(THE INPUT):
[Start of section]

Lemma final_files_lookup m k :
  (forall r, r ∈ renames -> r.2 ∈ map fst writes) ->
  final_files renames writes m !! k =
    match last_write writes k with
    | Some b => Some b
    | None => if bool_decide (k ∈ froms) then None else m !! k
    end.
Proof.
  intros Ht. unfold final_files, froms. transitivity (match last_write writes k with
    | Some b => Some b | None => foldl rename_file m renames !! k end).
  { clear Ht. induction writes as [|w ws IH] using rev_ind; [done|].
    rewrite foldl_app, last_write_snoc. cbn. unfold write_file.
    destruct (String.eqb_spec w.1 k) as [->|]; [by rewrite lookup_insert_eq|by rewrite lookup_insert_ne]. }
  destruct (last_write writes k) eqn:Ew; [done|]. apply last_write_None in Ew.
  induction renames as [|r rs IH] using rev_ind; [done|]. rewrite foldl_app, map_app. cbn.
  rewrite (bool_decide_ext _ (k ∈ map fst rs \/ k = r.1)) by set_solver.
  assert (k <> r.2) as Hne. { intros ->. apply Ew, Ht. set_solver. }
  specialize (IH ltac:(set_solver)). set (m' := foldl rename_file m rs) in *. unfold rename_file.
  destruct (_ !! r.1) as [c|] eqn:Er.
  - rewrite lookup_insert_ne by done. destruct (decide (k = r.1)) as [->|Hnf].
    + rewrite lookup_delete_eq. by rewrite bool_decide_eq_true_2 by by right.
    + rewrite lookup_delete_ne, IH by done. by rewrite (bool_decide_ext (k ∈ map fst rs \/ k = r.1) (k ∈ map fst rs)) by naive_solver.
  - destruct (decide (k = r.1)) as [->|Hnf].
    + rewrite Er. by rewrite bool_decide_eq_true_2 by by right.
    + rewrite IH. by rewrite (bool_decide_ext (k ∈ map fst rs \/ k = r.1) (k ∈ map fst rs)) by naive_solver.
Qed.
End Final.

Section Body.
Context {L : LibGit2} `{!LibGit2Laws L} {J : MsgPack} `{!MsgPackLaws J}.
Context (renames writes : list (string * string)).

Definition removed_entry (t : Tree) (r : string * string) : Tree := delete r.1 t.
Definition written_entry (t : Tree) (w : string * string) : Tree := <[w.1 := entry_of w.1 w.2]> t.
Definition final_tree (t : Tree) : Tree := foldl written_entry (foldl removed_entry t renames) writes.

[End of section]

(PROMPT):
Output all of the data in full, exactly as given.

(TASK RESPONSE):
Lemma final_files_lookup m k :
  (forall r, r ∈ renames -> r.2 ∈ map fst writes) ->
  final_files renames writes m !! k =
    match last_write writes k with
    | Some b => Some b
    | None => if bool_decide (k ∈ froms) then None else m !! k
    end.
Proof.
  intros Ht. unfold final_files, froms. transitivity (match last_write writes k with
    | Some b => Some b | None => foldl rename_file m renames !! k end).
  { clear Ht. induction writes as [|w ws IH] using rev_ind; [done|].
    rewrite foldl_app, last_write_snoc. cbn. unfold write_file.
    destruct (String.eqb_spec w.1 k) as [->|]; [by rewrite lookup_insert_eq|by rewrite lookup_insert_ne]. }
  destruct (last_write writes k) eqn:Ew; [done|]. apply last_write_None in Ew.
  induction renames as [|r rs IH] using rev_ind; [done|]. rewrite foldl_app, map_app. cbn.
  rewrite (bool_decide_ext _ (k ∈ map fst rs \/ k = r.1)) by set_solver.
  assert (k <> r.2) as Hne. { intros ->. apply Ew, Ht. set_solver. }
  specialize (IH ltac:(set_solver)). set (m' := foldl rename_file m rs) in *. unfold rename_file.
  destruct (_ !! r.1) as [c|] eqn:Er.
  - rewrite lookup_insert_ne by done. destruct (decide (k = r.1)) as [->|Hnf].
    + rewrite lookup_delete_eq. by rewrite bool_decide_eq_true_2 by by right.
    + rewrite lookup_delete_ne, IH by done. by rewrite (bool_decide_ext (k ∈ map fst rs \/ k = r.1) (k ∈ map fst rs)) by naive_solver.
  - destruct (decide (k = r.1)) as [->|Hnf].
    + rewrite Er. by rewrite bool_decide_eq_true_2 by by right.
    + rewrite IH. by rewrite (bool_decide_ext (k ∈ map fst rs \/ k = r.1) (k ∈ map fst rs)) by naive_solver.
Qed.
End Final.

Section Body.
Context {L : LibGit2} `{!LibGit2Laws L} {J : MsgPack} `{!MsgPackLaws J}.
Context (renames writes : list (string * string)).

Definition removed_entry (t : Tree) (r : string * string) : Tree := delete r.1 t.
Definition written_entry (t : Tree) (w : string * string) : Tree := <[w.1 := entry_of w.1 w.2]> t.
Definition final_tree (t : Tree) : Tree := foldl written_entry (foldl removed_entry t renames) writes.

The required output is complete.